> [Task brief] Reproduce exactly the lines below from the one containing "(** [for (i = 0;" through the one containing "by exists x.", including both, and nothing else.

#####

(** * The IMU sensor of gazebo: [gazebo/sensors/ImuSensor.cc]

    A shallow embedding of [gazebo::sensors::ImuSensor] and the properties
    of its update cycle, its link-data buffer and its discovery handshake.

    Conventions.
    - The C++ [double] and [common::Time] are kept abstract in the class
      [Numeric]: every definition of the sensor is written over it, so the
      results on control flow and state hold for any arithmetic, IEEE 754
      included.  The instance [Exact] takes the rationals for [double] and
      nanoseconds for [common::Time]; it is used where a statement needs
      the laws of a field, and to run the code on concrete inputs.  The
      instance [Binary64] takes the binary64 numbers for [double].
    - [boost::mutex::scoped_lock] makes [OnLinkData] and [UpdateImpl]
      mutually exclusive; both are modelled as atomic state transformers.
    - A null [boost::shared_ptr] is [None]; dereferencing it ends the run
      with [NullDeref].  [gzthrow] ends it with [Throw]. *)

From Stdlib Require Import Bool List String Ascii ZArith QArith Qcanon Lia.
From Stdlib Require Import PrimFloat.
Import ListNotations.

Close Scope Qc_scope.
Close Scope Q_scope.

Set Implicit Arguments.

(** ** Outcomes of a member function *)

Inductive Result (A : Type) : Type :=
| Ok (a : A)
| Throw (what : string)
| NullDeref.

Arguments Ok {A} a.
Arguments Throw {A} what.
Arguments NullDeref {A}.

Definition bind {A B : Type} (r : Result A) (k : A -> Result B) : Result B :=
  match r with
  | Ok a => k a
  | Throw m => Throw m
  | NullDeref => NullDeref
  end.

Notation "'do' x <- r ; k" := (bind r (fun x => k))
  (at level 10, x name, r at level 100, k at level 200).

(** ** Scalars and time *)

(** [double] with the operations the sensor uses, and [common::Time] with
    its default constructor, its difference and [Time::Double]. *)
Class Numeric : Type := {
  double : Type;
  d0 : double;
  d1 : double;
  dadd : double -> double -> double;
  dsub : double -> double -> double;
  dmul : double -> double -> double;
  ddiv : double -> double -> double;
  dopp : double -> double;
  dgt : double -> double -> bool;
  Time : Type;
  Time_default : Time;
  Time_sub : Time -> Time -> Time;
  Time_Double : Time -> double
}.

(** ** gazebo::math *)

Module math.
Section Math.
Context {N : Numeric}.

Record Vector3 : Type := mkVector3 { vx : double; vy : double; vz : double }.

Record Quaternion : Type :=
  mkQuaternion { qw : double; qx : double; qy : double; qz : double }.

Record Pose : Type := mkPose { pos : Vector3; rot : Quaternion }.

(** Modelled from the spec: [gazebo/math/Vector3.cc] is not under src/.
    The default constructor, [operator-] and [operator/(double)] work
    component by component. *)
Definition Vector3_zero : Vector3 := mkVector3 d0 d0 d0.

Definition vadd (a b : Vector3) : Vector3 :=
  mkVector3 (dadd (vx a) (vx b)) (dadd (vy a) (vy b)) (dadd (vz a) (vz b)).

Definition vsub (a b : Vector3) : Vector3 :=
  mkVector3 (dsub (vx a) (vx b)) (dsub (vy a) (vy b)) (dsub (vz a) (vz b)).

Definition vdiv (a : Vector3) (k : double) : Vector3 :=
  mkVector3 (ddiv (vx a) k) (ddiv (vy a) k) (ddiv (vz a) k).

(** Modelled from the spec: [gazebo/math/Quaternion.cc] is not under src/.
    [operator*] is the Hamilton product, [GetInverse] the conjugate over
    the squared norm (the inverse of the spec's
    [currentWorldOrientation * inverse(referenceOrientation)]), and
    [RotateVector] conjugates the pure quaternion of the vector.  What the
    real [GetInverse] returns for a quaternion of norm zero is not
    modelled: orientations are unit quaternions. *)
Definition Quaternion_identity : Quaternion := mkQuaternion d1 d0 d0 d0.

#####

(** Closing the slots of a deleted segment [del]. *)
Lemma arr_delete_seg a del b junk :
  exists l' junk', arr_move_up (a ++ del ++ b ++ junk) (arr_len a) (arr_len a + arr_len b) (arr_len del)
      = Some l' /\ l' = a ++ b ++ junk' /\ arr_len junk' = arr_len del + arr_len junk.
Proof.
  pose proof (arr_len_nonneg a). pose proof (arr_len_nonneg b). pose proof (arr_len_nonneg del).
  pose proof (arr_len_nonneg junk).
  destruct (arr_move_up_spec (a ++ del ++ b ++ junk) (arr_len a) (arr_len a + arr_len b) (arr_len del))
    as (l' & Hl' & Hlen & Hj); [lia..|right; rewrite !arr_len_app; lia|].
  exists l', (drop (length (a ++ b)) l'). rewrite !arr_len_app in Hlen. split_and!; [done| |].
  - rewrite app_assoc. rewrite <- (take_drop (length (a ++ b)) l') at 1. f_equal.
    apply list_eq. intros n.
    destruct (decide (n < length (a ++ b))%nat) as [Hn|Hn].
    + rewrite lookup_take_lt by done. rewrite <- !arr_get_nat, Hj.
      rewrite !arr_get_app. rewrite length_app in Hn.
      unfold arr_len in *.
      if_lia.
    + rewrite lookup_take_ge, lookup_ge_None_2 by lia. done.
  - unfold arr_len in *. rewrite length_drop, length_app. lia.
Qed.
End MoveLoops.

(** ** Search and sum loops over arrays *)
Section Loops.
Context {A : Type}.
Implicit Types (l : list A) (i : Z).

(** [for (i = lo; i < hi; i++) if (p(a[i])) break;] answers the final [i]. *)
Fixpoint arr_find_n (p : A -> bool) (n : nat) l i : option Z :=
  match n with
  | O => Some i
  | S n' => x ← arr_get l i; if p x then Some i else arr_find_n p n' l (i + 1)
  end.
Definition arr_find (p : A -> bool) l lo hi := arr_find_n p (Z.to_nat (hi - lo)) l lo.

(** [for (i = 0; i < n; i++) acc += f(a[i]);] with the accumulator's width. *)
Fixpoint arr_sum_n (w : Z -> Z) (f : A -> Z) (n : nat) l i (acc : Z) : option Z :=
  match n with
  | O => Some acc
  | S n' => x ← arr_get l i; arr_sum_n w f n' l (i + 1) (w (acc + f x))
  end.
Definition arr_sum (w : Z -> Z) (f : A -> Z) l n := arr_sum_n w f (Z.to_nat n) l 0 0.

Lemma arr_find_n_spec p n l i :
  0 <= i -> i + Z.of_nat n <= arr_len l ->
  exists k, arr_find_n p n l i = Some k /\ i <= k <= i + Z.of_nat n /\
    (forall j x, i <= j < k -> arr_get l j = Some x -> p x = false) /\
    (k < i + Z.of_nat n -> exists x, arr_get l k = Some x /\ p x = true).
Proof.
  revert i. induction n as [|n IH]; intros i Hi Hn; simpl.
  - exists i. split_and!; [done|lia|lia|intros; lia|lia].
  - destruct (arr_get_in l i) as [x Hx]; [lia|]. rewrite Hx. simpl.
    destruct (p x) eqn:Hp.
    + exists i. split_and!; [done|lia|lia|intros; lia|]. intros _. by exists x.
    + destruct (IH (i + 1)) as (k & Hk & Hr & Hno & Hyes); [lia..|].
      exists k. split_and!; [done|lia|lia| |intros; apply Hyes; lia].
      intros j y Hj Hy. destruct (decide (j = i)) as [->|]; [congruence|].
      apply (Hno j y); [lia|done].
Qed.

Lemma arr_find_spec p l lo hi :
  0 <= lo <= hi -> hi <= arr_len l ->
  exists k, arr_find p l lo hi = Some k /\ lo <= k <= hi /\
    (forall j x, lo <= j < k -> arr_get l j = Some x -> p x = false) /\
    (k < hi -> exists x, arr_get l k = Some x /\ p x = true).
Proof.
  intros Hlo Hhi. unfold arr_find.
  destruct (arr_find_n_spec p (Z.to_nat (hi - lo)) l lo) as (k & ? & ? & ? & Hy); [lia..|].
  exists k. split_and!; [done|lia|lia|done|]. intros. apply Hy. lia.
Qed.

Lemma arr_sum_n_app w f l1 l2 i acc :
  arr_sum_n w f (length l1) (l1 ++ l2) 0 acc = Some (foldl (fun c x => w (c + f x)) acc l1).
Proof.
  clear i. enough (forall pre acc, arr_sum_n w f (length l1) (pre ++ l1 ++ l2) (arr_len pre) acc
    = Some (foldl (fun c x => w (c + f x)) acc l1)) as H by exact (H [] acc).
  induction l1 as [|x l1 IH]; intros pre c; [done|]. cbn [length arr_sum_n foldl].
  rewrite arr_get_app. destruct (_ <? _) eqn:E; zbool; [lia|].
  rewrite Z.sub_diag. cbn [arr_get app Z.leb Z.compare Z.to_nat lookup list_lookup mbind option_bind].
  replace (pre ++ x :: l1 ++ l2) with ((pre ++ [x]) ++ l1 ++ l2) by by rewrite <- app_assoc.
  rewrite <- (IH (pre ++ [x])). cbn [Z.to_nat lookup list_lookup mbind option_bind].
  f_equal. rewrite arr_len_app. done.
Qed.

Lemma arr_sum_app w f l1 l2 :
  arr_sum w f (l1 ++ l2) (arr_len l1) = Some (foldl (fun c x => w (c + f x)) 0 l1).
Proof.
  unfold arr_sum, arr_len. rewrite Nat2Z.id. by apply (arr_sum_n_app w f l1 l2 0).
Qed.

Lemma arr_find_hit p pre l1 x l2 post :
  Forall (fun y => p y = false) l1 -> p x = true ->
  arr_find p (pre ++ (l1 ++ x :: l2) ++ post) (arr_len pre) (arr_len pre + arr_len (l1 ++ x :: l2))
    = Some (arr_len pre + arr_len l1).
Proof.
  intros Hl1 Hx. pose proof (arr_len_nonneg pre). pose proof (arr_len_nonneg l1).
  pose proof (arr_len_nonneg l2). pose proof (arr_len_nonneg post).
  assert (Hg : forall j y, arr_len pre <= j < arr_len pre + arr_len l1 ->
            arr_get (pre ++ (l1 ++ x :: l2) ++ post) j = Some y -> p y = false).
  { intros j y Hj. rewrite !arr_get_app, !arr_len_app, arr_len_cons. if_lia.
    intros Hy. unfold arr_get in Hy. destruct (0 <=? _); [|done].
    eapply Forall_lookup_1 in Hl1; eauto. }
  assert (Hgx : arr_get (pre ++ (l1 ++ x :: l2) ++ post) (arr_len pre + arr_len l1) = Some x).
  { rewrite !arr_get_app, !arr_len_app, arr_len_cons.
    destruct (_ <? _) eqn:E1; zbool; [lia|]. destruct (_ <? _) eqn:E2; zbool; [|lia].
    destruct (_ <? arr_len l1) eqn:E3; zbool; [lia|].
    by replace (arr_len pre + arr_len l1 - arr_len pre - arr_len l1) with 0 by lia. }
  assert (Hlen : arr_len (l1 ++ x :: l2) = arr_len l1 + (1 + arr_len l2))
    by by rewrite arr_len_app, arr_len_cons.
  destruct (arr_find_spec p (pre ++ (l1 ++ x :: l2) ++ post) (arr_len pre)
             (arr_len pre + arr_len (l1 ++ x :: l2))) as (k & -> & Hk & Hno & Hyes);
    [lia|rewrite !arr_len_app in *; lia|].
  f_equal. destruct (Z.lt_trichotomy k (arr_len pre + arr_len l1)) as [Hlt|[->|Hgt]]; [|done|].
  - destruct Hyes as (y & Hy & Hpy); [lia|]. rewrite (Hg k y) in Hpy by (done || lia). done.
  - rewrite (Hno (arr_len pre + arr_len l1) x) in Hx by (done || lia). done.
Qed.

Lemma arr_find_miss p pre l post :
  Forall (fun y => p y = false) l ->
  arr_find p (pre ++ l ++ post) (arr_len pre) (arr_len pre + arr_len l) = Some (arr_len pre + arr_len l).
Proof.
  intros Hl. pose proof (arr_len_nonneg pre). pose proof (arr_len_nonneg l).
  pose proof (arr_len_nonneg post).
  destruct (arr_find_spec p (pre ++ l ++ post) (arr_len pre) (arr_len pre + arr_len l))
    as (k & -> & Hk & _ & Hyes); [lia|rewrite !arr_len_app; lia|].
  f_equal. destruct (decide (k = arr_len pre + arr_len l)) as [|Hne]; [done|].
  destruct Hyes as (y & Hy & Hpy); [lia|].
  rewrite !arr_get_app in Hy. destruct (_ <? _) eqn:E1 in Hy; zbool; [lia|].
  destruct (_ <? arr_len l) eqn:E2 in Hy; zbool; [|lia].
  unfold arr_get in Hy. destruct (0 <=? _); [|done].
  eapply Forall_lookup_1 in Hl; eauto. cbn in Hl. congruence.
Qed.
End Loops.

#####

> [Task answer]
(** [for (i = 0; i < n; i++) acc += f(a[i]);] with the accumulator's width. *)
Fixpoint arr_sum_n (w : Z -> Z) (f : A -> Z) (n : nat) l i (acc : Z) : option Z :=
  match n with
  | O => Some acc
  | S n' => x ← arr_get l i; arr_sum_n w f n' l (i + 1) (w (acc + f x))
  end.
Definition arr_sum (w : Z -> Z) (f : A -> Z) l n := arr_sum_n w f (Z.to_nat n) l 0 0.

Lemma arr_find_n_spec p n l i :
  0 <= i -> i + Z.of_nat n <= arr_len l ->
  exists k, arr_find_n p n l i = Some k /\ i <= k <= i + Z.of_nat n /\
    (forall j x, i <= j < k -> arr_get l j = Some x -> p x = false) /\
    (k < i + Z.of_nat n -> exists x, arr_get l k = Some x /\ p x = true).
Proof.
  revert i. induction n as [|n IH]; intros i Hi Hn; simpl.
  - exists i. split_and!; [done|lia|lia|intros; lia|lia].
  - destruct (arr_get_in l i) as [x Hx]; [lia|]. rewrite Hx. simpl.
    destruct (p x) eqn:Hp.
    + exists i. split_and!; [done|lia|lia|intros; lia|]. intros _. by exists x.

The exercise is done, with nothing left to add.